Sécurité : une école pour devenir démineur en Meurthe-et-Moselle, "On intervient sur 500 tonnes d'engins explosifs historiques par an"

Dans le cadre de la journée nationale de la Sécurité civile, ce jeudi 17 novembre, découvrez un lieu exceptionnel. Unique en France, le centre de formation de déminage de Mort Mare, en Meurthe-et-Moselle, forme chaque année les démineurs de demain.

Désamorcer un obus datant de la Première Guerre mondiale? Rien d’anormal pour ces démineurs, régulièrement appelés pour des obus et des grenades découverts dans une forêt, une rivière ou un jardin. Formés au centre de formation et de soutien au déminage de la Sécurité civile de Mort Mare, en Meurthe-et-Moselle, ils sont les experts des engins explosifs.

Un centre de formation au déminage unique en France

Basé à Essey-et-Maizerais (Meurthe-et-Moselle), le centre de formation et soutien à la sécurité civile de Mort Mare, unique en France, forme les démineurs de demain. Leurs missions sont multiples, elles vont de l'intervention sur munitions et explosifs à l'assistance des groupes d'intervention comme le GIGN et le RAID, en passant par la sécurisation des grands événements et la neutralisation d'objets suspects. En France, le groupement d'intervention du déminage dépend du ministère de l'Intérieur. Il est composé de 370 agents dont 340 démineurs implantés sur 28 sites.

En France, on intervient sur 500 tonnes d'engins explosifs historiques par an

Alain Thirion, directeur général de la sécurité civile et de la gestion des crises

“Ce centre de formation est unique en France et en matière de déminage notre pays est une référence internationale”, souligne Alain Thirion, directeur général de la sécurité civile et de la gestion des crises. “Dans le déminage, il y a une première fonction historique. En France, on intervient sur 500 tonnes d'engins explosifs historiques par an. Le second volet de notre mission est la lutte contre le terrorisme, pour la sécurisation de nombreux événements”, détaille le haut fonctionnaire.

Un quart du milliard d'obus tirés entre 1914 et 1918 n’a pas explosé

Obus, grenades et autres engins de guerre en tout genre, les grands conflits du XXème siècle ont laissé d’innombrables stigmates sur l'ensemble du territoire français. Entre la Grande Guerre et la Seconde Guerre mondiale, la Meurthe-et-Moselle n’échappe pas à ce constat et porte en elle de nombreuses séquelles encore bien présentes. Les experts du déminage et de la sécurité civile estiment qu’un quart du milliard d'obus tirés pendant la Première Guerre mondiale dans le nord et l'est de la France n’ont pas explosé.

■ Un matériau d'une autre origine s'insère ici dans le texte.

(* ===== verification/IsoBuild.v ===== *)
(** * ISO images (internal/isobuild/{builder,installer}.go)

    [Build] turns an unpacked image into a bootable ISO: the graphical installer
    and its configuration inside the tree, a squashfs of it, kernel and initrd,
    the boot menu, grub-mkrescue. *)

From Stdlib Require Import Ascii String ZArith Lia.
From stdpp Require Import base list gmap strings.
From S2P Require Import Prelude GoStrings GoNumbers GoSort GoPath Fs FsProps Host Plan Util Sandbox.
From S2P Require Import Toolchain.

(** ** Parameters *)

Record IsoParams : Type := MkIso {
  iso_rootfs : gostring; iso_output : gostring; iso_workDir : gostring;
  iso_volume : gostring; iso_skipInstaller : bool }.

Definition excludeFromSquash : list gostring := ["proc"; "sys"; "dev"; "tmp"; "run"].

Definition installerPackages : list gostring :=
  ["calamares"; "xserver-xorg"; "xinit"; "openbox"; "dbus-x11"; "policykit-1"; "network-manager";
   "parted"; "gdisk"; "dosfstools"; "os-prober"].

(** The order in which a Go map is iterated: any. *)
Class MapOrder : Type := {
  shuffle : list (gostring * gostring) → list (gostring * gostring);
  shuffle_perm : ∀ l, shuffle l ≡ₚ l }.

(** ** Texts *)

Definition calamaresSettingsConf : gostring :=
  text
   ["# Wygenerowane przez hackeros-builder -- NIE edytuj recznie w obrazie,";
    "# zmiany rob w config/hooks/normal/*.hook.chroot wlasnego projektu.";
    "modules-search: [ local ]";
    "instances: []";
    "sequence:";
    "  - show:";
    "      - welcome";
    "      - locale";
    "      - keyboard";
    "      - partition";
    "      - users";
    "      - summary";
    "  - exec:";
    "      - partition";
    "      - mount";
    "      - unpackfs";
    "      - machineid";
    "      - fstab";
    "      - locale";
    "      - localecfg";
    "      - keyboard";
    "      - users";
    "      - bootloader";
    "      - shellprocess";
    "      - umount";
    "  - show:";
    "      - finished";
    "branding: hackeros";
    "prompt-install: false";
    "dont-chroot: false";
    "oem-setup: false";
    "disable-cancel: false";
    "disable-cancel-during-exec: true";
    "quit-at-end: false"].

Definition calamaresWelcomeConf : gostring :=
  text
   ["---";
    "showSupportUrl:       false";
    "showKnownIssuesUrl:   false";
    "showReleaseNotesUrl:  false";
    "requirements:";
    "  requiredStorage:    4.0";
    "  requiredRam:        1.0";
    "  internetCheckUrl:   `https://deb.debian.org`";
    "  check:";
    "    - storage";
    "    - ram";
    "    - power";
    "  required:";
    "    - storage";
    "    - ram"].

Definition calamaresLocaleConf : gostring :=
  text
   ["---";
    "region: `Etc`";
    "zone: `UTC`"].

Definition calamaresKeyboardConf : gostring :=
  text
   ["---";
    "defaultLayout: us";
    "defaultVariant: ``"].

Definition calamaresPartitionConf : gostring :=
  text
   ["---";
    "efiSystemPartition: `/boot/efi`";
    "userSwapChoices:";
    "    - none";
    "    - small";
    "    - suspend";
    "defaultFileSystemType: `ext4`";
    "availableFileSystemTypes:  [ `ext4`, `btrfs`, `xfs` ]";
    "enableLuksAutomatedPartitioning: true";
    "drawNestedPartitions: false";
    "alwaysShowPartitionLabels: true";
    "allowManualPartitioning: true"].

Definition calamaresUsersConf : gostring :=
  text
   ["---";
    "defaultGroups:";
    "    - users";
    "    - sudo";
    "    - audio";
    "    - video";
    "    - network";
    "    - storage";
    "autologinGroup:  autologin";
    "sudoersGroup:    sudo";
    "setRootPassword: true";
    "doAutologin:     false";
    "passwordRequirements:";
    "    nonempty: true"].

Definition calamaresUnpackfsConf : gostring :=
  text
   ["---";
    "unpack:";
    "    - source: `/run/live/medium/live/filesystem.squashfs`";
    "      sourcefs: `squashfs`";
    "      destination: ``"].

Definition calamaresMountConf : gostring :=
  text
   ["---";
    "extraMounts: []";
    "extraMountsEfi:";
    "    - device: `efivarfs`";
    "      fs: `efivarfs`";
    "      mountPoint: `/sys/firmware/efi/efivars`"].

Definition calamaresMachineidConf : gostring :=
  text
   ["---";
    "systemd: true";
    "dbus: true";
    "symlink: false"].

Definition calamaresFstabConf : gostring :=
  text
   ["---";
    "efiMountPoint: `/boot/efi`";
    "crypttabOptions: [ `luks`, `keyscript=/bin/cat` ]"].

Definition calamaresBootloaderConf : gostring :=
  text
   ["---";
    "efiBootLoader:        `grub`";
    "kernel: `/boot/vmlinuz`";
    "img:    `/boot/initrd.img`";
    "grubInstall:          `grub-install`";
    "grubMkconfig:         `grub-mkconfig`";
    "grubCfg:              `/boot/grub/grub.cfg`";
    "grubProbe:            `grub-probe`";
    "efiBootMgr:           `efibootmgr`";
    "installEFIFallback:   true";
    "timeout: `10`"].

Definition calamaresUmountConf : gostring :=
  text
   ["---"].

Definition calamaresShellprocessConf : gostring :=
  text
   ["---";
    "dontChroot: false";
    "timeout: 30";
    "script:";
    "    - command: `mkdir -p /etc/deb-ostree`"].

Definition calamaresBrandingDesc : gostring :=
  text
   ["---";
    "componentName:  hackeros";
    "";
    "welcomeStyleCalamares: true";
    "welcomeExpandingLogo:  true";
    "";
    "strings:";
    "    productName:         `HackerOS`";
    "    shortProductName:    `HackerOS`";
    "    version:              ``";
    "    shortVersion:         ``";
    "    versionedName:        `HackerOS`";
    "    shortVersionedName:   `HackerOS`";
    "    bootloaderEntryName:  `HackerOS`";
    "    productUrl:           `https://github.com/HackerOS-Linux-System`";
    "    supportUrl:           `https://github.com/HackerOS-Linux-System`";
    "    releaseNotesUrl:      `https://github.com/HackerOS-Linux-System`";
    "";
    "images:";
    "    productLogo:         `logo.png`";
    "    productIcon:         `logo.png`";
    "    productWelcome:      `welcome.png`";
    "";
    "slideshow: `show.qml`";
    "";
    "style:";
    "   sidebarBackground:       `#1d2023`";
    "   sidebarText:             `#ffffff`";
    "   sidebarTextSelect:       `#3daee9`";
    "   sidebarTextHighlight:    `#3daee9`"].

Definition overrideConf : gostring :=
  text
   ["[Service]";
    "ExecStart=";
    "ExecStart=-/sbin/agetty --autologin root --noclear %I $TERM"].

Definition bashProfile : gostring :=
  text
   ["# Wygenerowane przez hackeros-builder: autostart instalatora GUI na tty1.";
    "if [ -z `$DISPLAY` ] && [ `$(tty)` = `/dev/tty1` ] && [ ! -f /run/hackeros-installer-started ]; then";
    "    touch /run/hackeros-installer-started";
    "    exec startx /usr/local/sbin/hackeros-installer-xinit -- -nocursor";
    "fi"].

Definition xinitScript : gostring :=
  text
   ["#!/bin/sh";
    "# Wygenerowane przez hackeros-builder.";
    "openbox --config-file /etc/hackeros-installer/openbox-rc.xml &";
    "exec calamares -d"].

Definition openboxRC : gostring :=
  text
   ["<?xml version=`1.0` encoding=`UTF-8`?>";
    "<openbox_config xmlns=`http://openbox.org/3.4/rc`>";
    "  <theme><name>Clearlooks</name></theme>";
    "  <applications>";
    "    <application class=`*`><decor>no</decor><maximized>true</maximized><fullscreen>yes</fullscreen></application>";
    "  </applications>";
    "</openbox_config>"].

(** The files of the installer's configuration. *)
Definition calamares_files (rootfsDir : gostring) : list (gostring * gostring) :=
  let base := path_join [rootfsDir; "etc"; "calamares"] in
  let modulesDir := path_join [base; "modules"] in
  let brandingDir := path_join [base; "branding"; "hackeros"] in
  [(path_join [base; "settings.conf"], calamaresSettingsConf);
   (path_join [modulesDir; "welcome.conf"], calamaresWelcomeConf);
   (path_join [modulesDir; "locale.conf"], calamaresLocaleConf);
   (path_join [modulesDir; "keyboard.conf"], calamaresKeyboardConf);
   (path_join [modulesDir; "partition.conf"], calamaresPartitionConf);
   (path_join [modulesDir; "users.conf"], calamaresUsersConf);
   (path_join [modulesDir; "unpackfs.conf"], calamaresUnpackfsConf);
   (path_join [modulesDir; "mount.conf"], calamaresMountConf);
   (path_join [modulesDir; "machineid.conf"], calamaresMachineidConf);
   (path_join [modulesDir; "fstab.conf"], calamaresFstabConf);
   (path_join [modulesDir; "bootloader.conf"], calamaresBootloaderConf);
   (path_join [modulesDir; "umount.conf"], calamaresUmountConf);
   (path_join [modulesDir; "shellprocess.conf"], calamaresShellprocessConf);
   (path_join [brandingDir; "branding.desc"], calamaresBrandingDesc)].

(** The boot menu. *)
Definition grub_cfg (volumeName : gostring) : gostring :=
  text ["set timeout=5"; "set default=0"; []]
  ++ "menuentry " ++ [DQ] ++ volumeName ++ [DQ] ++ " {" ++ [NL]
  ++ text ["    linux /live/vmlinuz boot=live quiet splash"; "    initrd /live/initrd.img"; "}"; []]
  ++ "menuentry " ++ [DQ] ++ volumeName ++ " (safe graphics)" ++ [DQ] ++ " {" ++ [NL]
  ++ text ["    linux /live/vmlinuz boot=live quiet nomodeset"; "    initrd /live/initrd.img"; "}"].

Section iso.
Context `{External, MapOrder}.

(** [os.WriteFile] *)
Definition write_text (path content : gostring) (mode : N) : HM unit :=
  on_files (write_new umask path content mode).

Definition mkdir (dir : gostring) : HM unit := on_files (MkdirAll umask dir 493).

(** ** The installer *)

Definition writeCalamaresConfig (rootfsDir : gostring) : HM unit :=
  let base := path_join [rootfsDir; "etc"; "calamares"] in
  mkdir (path_join [base; "modules"]) ;;
  mkdir (path_join [base; "branding"; "hackeros"]) ;;
  for_each (λ file, ctx ("zapis " ++ file.1) (write_text file.1 file.2 420))
    (shuffle (calamares_files rootfsDir)).

Definition default_target (rootfsDir : gostring) : gostring :=
  path_join [path_join [rootfsDir; "etc"; "systemd"; "system"]; "default.target"].

Definition multi_user : gostring := "/lib/systemd/system/multi-user.target".

Definition writeInstallerAutostart (rootfsDir : gostring) : HM unit :=
  let overrideDir := path_join [rootfsDir; "etc"; "systemd"; "system"; "getty@tty1.service.d"] in
  mkdir overrideDir ;;
  write_text (path_join [overrideDir; "autologin.conf"]) overrideConf 420 ;;
  let profileDir := path_join [rootfsDir; "root"] in
  mkdir profileDir ;;
  write_text (path_join [profileDir; ".bash_profile"]) bashProfile 420 ;;
  let binDir := path_join [rootfsDir; "usr"; "local"; "sbin"] in
  mkdir binDir ;;
  write_text (path_join [binDir; "hackeros-installer-xinit"]) xinitScript 493 ;;
  let openboxDir := path_join [rootfsDir; "etc"; "hackeros-installer"] in
  mkdir openboxDir ;;
  write_text (path_join [openboxDir; "openbox-rc.xml"]) openboxRC 420 ;;
  let systemdDir := path_join [rootfsDir; "etc"; "systemd"; "system"] in
  mkdir systemdDir ;;
  try (on_files (Remove (default_target rootfsDir))) ;;
  ctx "ustawienie default.target" (on_files (Symlink multi_user (default_target rootfsDir))).

(** The arguments of apt-get install before the packages. *)
Definition installer_args : list gostring :=
  ["install"; "-y"; "--no-install-recommends";
   "-o"; "Dpkg::Options::=--force-confdef"; "-o"; "Dpkg::Options::=--force-confold"]
  ++ installerPackages.

Definition InjectInstaller (rootfsDir workDir : gostring) : HM unit :=
  looking (λ s,
    let tcEnv := fst (Env (Toolchain.New workDir) s) in
    ctx "apt-get update" (ExecEnv rootfsDir tcEnv "apt-get" ["update"]) ;;
    ctx "apt-get install (instalator)" (ExecEnv rootfsDir tcEnv "apt-get" installer_args) ;;
    ctx "konfiguracja calamares" (writeCalamaresConfig rootfsDir) ;;
    ctx "autostart instalatora" (writeInstallerAutostart rootfsDir)).

(** ** The ISO *)

(** The arguments of mksquashfs. *)
Definition squash_args (rootfsDir squashPath : gostring) : list gostring :=
  [rootfsDir; squashPath; "-comp"; "xz"; "-noappend"] ++ flat_map (λ ex, ["-e"; ex]) excludeFromSquash.

Definition buildSquashfs (rootfsDir isoTree : gostring) : HM unit :=
  let liveDir := path_join [isoTree; "live"] in
  mkdir liveDir ;;
  RunStreaming [] "mksquashfs"
    (squash_args rootfsDir (path_join [liveDir; "filesystem.squashfs"])).

Definition findGlob (dir pattern : gostring) : HM gostring :=
  looking (λ s,
    match last (Glob (mfs s) dir pattern) with
    | None => st_err (HostMsg ("brak plikow odpowiadajacych wzorcowi " ++ pattern))
    | Some m => st_ret m
    end).

(** The target keeps its mode when it exists. *)
Definition copyFile (src dst : gostring) : HM unit :=
  let! inp := ask_files (λ f, Open f src) in
  let! out := on_files (OpenFile umask dst 438) in
  on_files (copy_handle out inp).

Definition copyKernelAndInitrd (rootfsDir isoTree : gostring) : HM unit :=
  let bootDir := path_join [rootfsDir; "boot"] in
  let liveDir := path_join [isoTree; "live"] in
  let! kernelPath := ctx ("nie znaleziono jadra w " ++ bootDir) (findGlob bootDir "vmlinuz-*") in
  let! initrdPath := ctx ("nie znaleziono initrd w " ++ bootDir) (findGlob bootDir "initrd.img-*") in
  ctx "kopiowanie jadra" (copyFile kernelPath (path_join [liveDir; "vmlinuz"])) ;;
  ctx "kopiowanie initrd" (copyFile initrdPath (path_join [liveDir; "initrd.img"])).

Definition writeGrubConfig (isoTree volumeName : gostring) : HM unit :=
  let grubDir := path_join [isoTree; "boot"; "grub"] in
  mkdir grubDir ;;
  write_text (path_join [grubDir; "grub.cfg"]) (grub_cfg volumeName) 420.

Definition runGrubMkrescue (isoTree outputISO volumeName : gostring) : HM unit :=
  mkdir (Dir outputISO) ;;
  RunStreaming [] "grub-mkrescue" ["-o"; outputISO; isoTree; "--"; "-volid"; volumeName].

Definition Build (p : IsoParams) : HM unit :=
  let isoTree := path_join [iso_workDir p; "iso-tree"] in
  ctx ("czyszczenie " ++ isoTree) (on_files (RemoveAll isoTree)) ;;
  (if negb (iso_skipInstaller p)
   then ctx "instalator GUI" (InjectInstaller (iso_rootfs p) (iso_workDir p)) else st_ret tt) ;;
  ctx "squashfs" (buildSquashfs (iso_rootfs p) isoTree) ;;
  ctx "kernel/initrd" (copyKernelAndInitrd (iso_rootfs p) isoTree) ;;
  ctx "grub config" (writeGrubConfig isoTree (iso_volume p)) ;;
  ctx "grub-mkrescue" (runGrubMkrescue isoTree (iso_output p) (iso_volume p)).
End iso.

Aujourd’hui, en parallèle des munitions historiques, les démineurs aussi sont formés sur les munitions chimiques et toxiques car les explosifs évoluent en permanence

Didier Martin, commandant de police et responsable de l'école de déminage

Qu'elles soient françaises, allemandes, italiennes ou américaines, toutes sortes de munitions trouvées sur le sol français sont stockées ici. Chaque année dans cette école, plusieurs dizaines de stagiaires sont formés au déminage. “Aujourd’hui, en parallèle des munitions historiques, les démineurs aussi sont formés sur les munitions chimiques et toxiques car les explosifs évoluent en permanence", précise Didier Martin, commandant de police et responsable de l'école de déminage.

J’ai un obus dans mon jardin, que faire ?

Quel est le bon réflexe à adopter si l’on trouve un obus ou autre engin de guerre dans son jardin? Surtout, ne pas trop s’en approcher et encore moins le toucher, mais contacter immédiatement sa mairie, la gendarmerie ou la préfecture. Dans un second temps, les professionnels formés à l’école de déminage de Mort Mare, en Meurthe-et-Moselle, se chargeront d'intervenir pour neutraliser des munitions et s’assurer qu’elles ne présentent plus aucun danger.

En France, depuis 1945, 700.000 bombes d'aviation ont été désamorcées,13 millions de mines enlevées et 35 millions d'obus et engins divers neutralisés ou détruits.